Importantly, eligibility for the federal income tax deductions established by the OBBBA, and the amount of any deduction, is determined by the individual taxpayer, subject to income thresholds and other statutory requirements. As currently drafted, however, Senate Bill S587-A does not expressly incorporate similar income-based limitations or clarify whether the deduction would be confined to the same categories of tipped occupations recognized under the OBBBA, leaving open questions regarding whether Governor Hochul’s proposal will ultimately align with federal eligibility rules. 

Employer Wage Reporting Obligations Under Federal Law

Because the OBBBA applies to both tips and overtime, the statute necessarily imposes more expansive employer reporting obligations than those contemplated under Governor Hochul’s proposal.

As previously reported, beginning in the 2026 tax year employers will be required to assist in substantiating employees’ eligibility for the new federal deductions through enhanced wage reporting. Specifically, employers must separately report qualified tips and overtime compensation on a newly revised W-2 Form. These reporting obligations are intended to enable employees to claim qualified tip and overtime deductions on their own individual income tax returns. 

Notably, however, the OBBBA does not change employers’ obligations to: 

  • Comply with existing minimum wage and overtime rules, including tip-credit requirements under the Fair Labor Standards Act and state law;
  • Withhold and remit federal income taxes and FICA taxes (Social Security and Medicare) on tips and overtime compensation, even if an employee may later qualify for a deduction on their personal tax return; or
  • Maintain accurate payroll and timekeeping records.

While tips are not generally treated as “wages” for wage-and-hour purposes, the portion of tips used to satisfy a tip credit remains relevant for minimum wage compliance, and tips remain taxable compensation subject to withholding and reporting requirements. 

In short, while the OBBBA introduces a new layer of wage reporting complexity, it does not alter employers’ underlying obligations to properly pay, track, withhold, and report compensation. 
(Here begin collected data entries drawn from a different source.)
(** * OpenWebUI SSH connection manager: a shallow embedding of [example_tool.py]

    The tool wraps three libraries (paramiko, socket, requests) behind four
    coroutines of the class [Tools]: [get_ip_info], [test_ssh_connection],
    [execute_ssh_command] and [pipe].  Every coroutine is one [try] block with
    an [except Exception] handler.

    The embedding is a state-and-exception monad over a record [State] that
    holds the [Tools] instance's only attribute ([active_connections]), the
    paramiko clients created so far, and the trace of library calls.  What the
    outside world answers (DNS, HTTP, key files, the SSH server, environment
    variables) is supplied by a record [Env] of oracles, each of which sees the
    trace so far, so that answers may change from one call to the next.

    Conventions.  A Python [str] is a [string] holding its UTF-8 encoding;
    [bytes] are [list byte].  A Python [int] is a [Z].  A [dict] is an
    association list in insertion order, as [json.dumps] prints it.  An
    exception is its class name and its text.  The coroutines are given
    twice: in the section [Tools] every exception is taken to derive from
    [Exception], which is what the wrapped library calls raise when they
    fail; the module [Guarded] has the same coroutines with the class test
    of [except Exception], so that a [KeyboardInterrupt] goes through.  The
    two agree where nothing outside [Exception] is raised. *)

From Stdlib Require Import ZArith NArith List String Ascii Lia Bool.
From Stdlib.Strings Require Import Byte.
From stdpp Require Import base strings gmap list pretty.

Local Open Scope Z_scope.

(** ** Text: the part of Python's [str] the tool uses *)

Module Text.

Definition code (a : ascii) : N := N_of_ascii a.

Definition quote : string := String (ascii_of_nat 34) EmptyString.
Definition backslash : string := String (ascii_of_nat 92) EmptyString.

(** [str.lower()], on the ASCII letters.  The tool only ever asks whether
    the lowered text contains "ip", "ssh" or "test"; no character outside
    ASCII lowers to a text in which one of these letters is followed by the
    next one, and bytes above 127 are left alone here, so the membership
    tests agree with Python's on every UTF-8 text. *)
Definition lower_ascii (a : ascii) : ascii :=
  let n := code a in
  if ((65 <=? n) && (n <=? 90))%N then ascii_of_N (n + 32) else a.

Fixpoint lower (s : string) : string :=
  match s with
  | EmptyString => EmptyString
  | String a r => String (lower_ascii a) (lower r)
  end.

Fixpoint prefix (p s : string) : bool :=
  match p, s with
  | EmptyString, _ => true
  | String a p', String b s' => Ascii.eqb a b && prefix p' s'
  | String _ _, EmptyString => false
  end.
(* ===== verification/CMem.v ===== *)
(** * C memory blocks

    The bytes that follow a [void *] are a function from offsets to byte
    values, so that a read past the end of an object is a read of whatever
    lies there and not an invented value.  [memcpy], [memmove] and [memset]
    are the string operations of the C library on such a block; [mload] reads
    a run of bytes as a list. *)

From S2P Require Import Prelude.

Definition mem := Z -> Z.

Definition mset (m : mem) (a v : Z) : mem :=
  fun x => if decide (x = a) then v else m x.

Definition memcpy (m : mem) (dest : Z) (src : list Z) : mem :=
  fun x => if decide (dest <= x < dest + Z.of_nat (length src))
           then nth (Z.to_nat (x - dest)) src 0 else m x.

Definition memmove (m : mem) (dest src n : Z) : mem :=
  fun x => if decide (dest <= x < dest + n) then m (x - dest + src) else m x.

Definition memset (m : mem) (dest v n : Z) : mem :=
  fun x => if decide (dest <= x < dest + n) then v else m x.

Fixpoint mload (m : mem) (a : Z) (n : nat) : list Z :=
  match n with
  | O => []
  | S n => m a :: mload m (a + 1) n
  end.

Definition mem_ok (m : mem) : Prop := forall x, is_byte (m x).

(** A block holding a given list of bytes and zeroes around it. *)
Definition mem_of (l : list Z) : mem := memcpy (fun _ => 0) 0 l.

(** Big-endian header fields. *)
Definition be16 (v : Z) : list Z := [u8 (Z.shiftr v 8); u8 v].
Definition be32 (v : Z) : list Z := [u8 (Z.shiftr v 24); u8 (Z.shiftr v 16); u8 (Z.shiftr v 8); u8 v].
Definition get8 (l : list Z) (i : nat) : Z := nth i l 0.
Definition get16 (l : list Z) (i : nat) : Z := get8 l i * 2 ^ 8 + get8 l (i + 1).
Definition get32 (l : list Z) (i : nat) : Z :=
  get8 l i * 2 ^ 24 + get8 l (i + 1) * 2 ^ 16 + get8 l (i + 2) * 2 ^ 8 + get8 l (i + 3).

Lemma mload_length m a n : length (mload m a n) = n.
Proof. revert a. induction n; intros; simpl; auto. Qed.

Lemma mload_app m a n1 n2 : mload m a (n1 + n2) = mload m a n1 ++ mload m (a + Z.of_nat n1) n2.
Proof.
  revert a. induction n1 as [|n1 IH]; intros a; simpl; [by rewrite Z.add_0_r|].
  rewrite IH. do 3 f_equal. lia.
Qed.

Lemma mload_ext m1 m2 a n :
  (forall x, a <= x < a + Z.of_nat n -> m1 x = m2 x) -> mload m1 a n = mload m2 a n.
Proof.
  revert a. induction n as [|n IH]; intros a H; simpl; [done|].
  rewrite (H a) by lia. f_equal. apply IH. intros x Hx. apply H. lia.
Qed.

Lemma mload_shift m1 m2 a b n :
  (forall i, 0 <= i < Z.of_nat n -> m1 (a + i) = m2 (b + i)) -> mload m1 a n = mload m2 b n.
Proof.
  revert a b. induction n as [|n IH]; intros a b H; simpl; [done|].
  pose proof (H 0) as H0. rewrite !Z.add_0_r in H0. rewrite H0 by lia. f_equal.
  apply IH. intros i Hi. rewrite <- !Z.add_assoc. apply H. lia.
Qed.

Lemma mload_memcpy m a l : mload (memcpy m a l) a (length l) = l.
Proof.
  revert m a. induction l as [|v l IH]; intros m a; cbn [length mload]; [done|].
  f_equal.
  - unfold memcpy. rewrite decide_True by (simpl; lia). by rewrite Z.sub_diag.
  - etransitivity; [|apply (IH m (a + 1))]. apply mload_ext. intros x Hx. unfold memcpy. cbn [length].
    rewrite !decide_True by lia. replace (Z.to_nat (x - a)) with (S (Z.to_nat (x - (a + 1)))) by lia. done.
Qed.

(** Writes that do not touch a run. *)
Lemma mload_memcpy_outside m a l b n :
  b + Z.of_nat n <= a \/ a + Z.of_nat (length l) <= b -> mload (memcpy m a l) b n = mload m b n.
Proof. intros Ha. apply mload_ext. intros x Hx. unfold memcpy. by rewrite decide_False by lia. Qed.

Lemma mload_mset_outside m a v b n : ~ (b <= a < b + Z.of_nat n) -> mload (mset m a v) b n = mload m b n.
Proof. intros Ha. apply mload_ext. intros x Hx. unfold mset. by rewrite decide_False by lia. Qed.

Lemma mload_memset m a v n b k :
  a <= b -> b + Z.of_nat k <= a + n -> mload (memset m a v n) b k = replicate k v.
Proof.
  revert b. induction k as [|k IH]; intros b Ha Hn; [done|]. cbn [mload replicate]. f_equal; [|apply IH; lia].
  unfold memset. by rewrite decide_True by lia.
Qed.

Lemma mload_memmove m dest src n : mload (memmove m dest src (Z.of_nat n)) dest n = mload m src n.
Proof.
  apply mload_shift. intros i Hi. unfold memmove. rewrite decide_True by lia. f_equal. lia.
Qed.

(** Reading one byte, or a suffix, of a run that is known as a list. *)
Lemma mload_split m a n l1 l2 :
  mload m a n = l1 ++ l2 ->
  mload m a (length l1) = l1 /\ mload m (a + Z.of_nat (length l1)) (length l2) = l2.
Proof.
  intros H. assert (n = length l1 + length l2)%nat as -> by (by rewrite <- length_app, <- H, mload_length).
  rewrite mload_app in H. apply app_inj_1 in H; [done|apply mload_length].
Qed.

Lemma mload_cons m a n v l :
  mload m a n = v :: l -> m a = v /\ mload m (a + 1) (length l) = l.
Proof. intros H. apply (mload_split _ _ _ [v]) in H as [H1 H2]. simpl in H1. by simplify_eq. Qed.

Lemma mload_lookup m a n i : (i < n)%nat -> mload m a n !! i = Some (m (a + Z.of_nat i)).
Proof.
  revert a i. induction n as [|n IH]; intros a i Hi; [lia|]. destruct i as [|i]; simpl.
  - by rewrite Z.add_0_r.
  - rewrite IH by lia. do 2 f_equal. lia.
Qed.

Lemma mem_of_ok l : bytes l -> mem_ok (mem_of l).
Proof.
  intros Hl x. unfold mem_of, memcpy. case_decide as Hx; [|done].
  rewrite Forall_forall in Hl. apply Hl, list_elem_of_In, nth_In. lia.
Qed.

Lemma be16_value v : in_width 16 v -> u8 (Z.shiftr v 8) * 2 ^ 8 + u8 v = v.
Proof.
  intros Hv. rewrite Z.shiftr_div_pow2 by lia. unfold wrap.
  rewrite (Z.mod_small (v / 2 ^ 8)) by (split; [apply Z.div_pos|apply Z.div_lt_upper_bound]; zlia).
  pose proof (Z.div_mod v (2 ^ 8)). lia.
Qed.

Lemma be16_wrap v : u8 (Z.shiftr v 8) * 2 ^ 8 + u8 v = u16 v.
Proof.
  unfold wrap. rewrite Z.shiftr_div_pow2 by lia. pose proof (Z.div_mod v (2 ^ 8)). pose proof (Z.div_mod (v / 2 ^ 8) (2 ^ 8)).
  pose proof (Z.mod_pos_bound v (2 ^ 8)). pose proof (Z.mod_pos_bound (v / 2 ^ 8) (2 ^ 8)).
  apply (Z.mod_unique_pos _ _ (v / 2 ^ 8 / 2 ^ 8)); lia.
Qed.

Lemma be32_value v :
  in_width 32 v -> u8 (Z.shiftr v 24) * 2 ^ 24 + u8 (Z.shiftr v 16) * 2 ^ 16 + u8 (Z.shiftr v 8) * 2 ^ 8 + u8 v = v.
Proof.
  intros Hv. rewrite !Z.shiftr_div_pow2 by lia. unfold wrap.
  rewrite (Z.mod_small (v / 2 ^ 24)) by (split; [apply Z.div_pos|apply Z.div_lt_upper_bound]; zlia).
  assert (v / 2 ^ 16 = 2 ^ 8 * (v / 2 ^ 24) + (v / 2 ^ 16) `mod` 2 ^ 8) as E1.
  { pose proof (Z.div_mod (v / 2 ^ 16) (2 ^ 8) ltac:(lia)) as D. rewrite Z.div_div in D by lia. exact D. }
  assert (v / 2 ^ 8 = 2 ^ 8 * (v / 2 ^ 16) + (v / 2 ^ 8) `mod` 2 ^ 8) as E2.
  { pose proof (Z.div_mod (v / 2 ^ 8) (2 ^ 8) ltac:(lia)) as D. rewrite Z.div_div in D by lia. exact D. }
  pose proof (Z.div_mod v (2 ^ 8)). lia.
Qed.

Lemma be_bytes v : bytes (be16 v) /\ bytes (be32 v).
Proof. split; repeat constructor; by apply wrap_bound. Qed.

(** Overwriting the middle of a list. *)
Lemma inserts_middle (h x y rest : list Z) : length x = length y -> list_inserts (length h) y (h ++ x ++ rest) = h ++ y ++ rest.
Proof.
  intros Hl. replace (length h) with (length h + 0)%nat by lia. rewrite list_inserts_app_r. f_equal.
  revert x Hl. induction y as [|b y IH]; intros [|a x] Hl; try done. cbn [list_inserts app].
  rewrite <- (IH x) by (simpl in Hl; lia). by rewrite list_inserts_cons.
Qed.

(** Little-endian numbers in memory. *)
Fixpoint le_bytes (n : nat) (v : Z) : list Z :=
  match n with
  | O => []
  | S n => v `mod` 256 :: le_bytes n (v / 256)
  end.

Fixpoint le_value (l : list Z) : Z :=
  match l with
  | [] => 0
  | b :: l => b + 256 * le_value l
  end.

Lemma le_bytes_length n v : length (le_bytes n v) = n.
Proof. revert v. induction n; intros; simpl; auto. Qed.

Lemma le_value_bytes n v : 0 <= v < 256 ^ Z.of_nat n -> le_value (le_bytes n v) = v.
Proof.
  revert v. induction n as [|n IH]; intros v Hv; cbn [le_bytes le_value]; [simpl in Hv; lia|].
  rewrite IH.
  - pose proof (Z.div_mod v 256). lia.
  - rewrite Nat2Z.inj_succ, Z.pow_succ_r in Hv by lia.
    split; [apply Z.div_pos; lia|apply Z.div_lt_upper_bound; lia].
Qed.

(** What the C library promises of [realloc] for an array of [w]-bit elements:
    the new array has the requested number of elements, and as much of the old
    contents as fits. *)
Definition realloc_contract (w : Z) (realloc : list Z -> Z -> option (list Z)) : Prop :=
  forall l n l', 0 <= n -> Forall (in_width w) l -> realloc l n = Some l' ->
    length l' = Z.to_nat n /\ Forall (in_width w) l' /\
    forall i, (i < length l)%nat -> (i < length l')%nat -> l' !! i = l !! i.

(** An implementation: fresh memory is filled with zero. *)
Definition zero_realloc (l : list Z) (n : Z) : option (list Z) :=
  Some (take (Z.to_nat n) l ++ replicate (Z.to_nat n - length l) 0).

Lemma zero_realloc_ok w : 0 <= w -> realloc_contract w zero_realloc.
Proof.
  intros Hw l n l' Hn Hl [= <-]. split_and!.
  - rewrite length_app, length_take, length_replicate. lia.
  - apply Forall_app. split; [by apply Forall_take|]. apply Forall_replicate. split; [done|]. by apply Z.pow_pos_nonneg.
  - intros i Hi Hi'. rewrite length_app, length_take, length_replicate in Hi'.
    rewrite lookup_app_l by (rewrite length_take; lia). by rewrite lookup_take_lt by lia.
Qed.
Key Considerations for New York Employers

Governor Hochul’s proposal represents a politically and economically significant development for New York’s service economy, but its practical impact will depend on the final statutory language, accompanying regulations, anticipated guidance, and coordination with the tip and overtime wage reporting requirements under federal law. Employers should be mindful of several key considerations:

  • Federal and state tax deductions for employees do not alter employers’ wage-and-hour obligations. Tips and overtime compensation remain subject to federal and state payroll tax withholding and must continue to be paid, tracked, and reported in accordance with existing law.
  • Employers may face increased scrutiny regarding wage reporting accuracy, particularly where employees seek to maximize the benefit of the new deduction or exemption. Employers must ensure that their payroll systems can accurately capture and report both qualified tips and overtime compensation.
  • Clear employee communications will be critical, as employees may incorrectly assume that “no tax on tips” means the tips are no longer reportable or subject to payroll rules.
  • Employers should coordinate early to ensure accurate reporting and to avoid downstream compliance issues once revised W-2 forms are fully implemented.

We will continue to track these developments and provide updates as the governor’s proposal and Senate Bill S587-A move through the legislative process. Employers, however, should consult with experienced employment and tax counsel to ensure compliance with evolving reporting requirements and to avoid unintended wage-and-hour or payroll tax exposure ahead of the 2026 tax year.

Information contained in this publication is intended for informational purposes only and does not constitute legal advice or opinion, nor is it a substitute for the professional judgment of an attorney.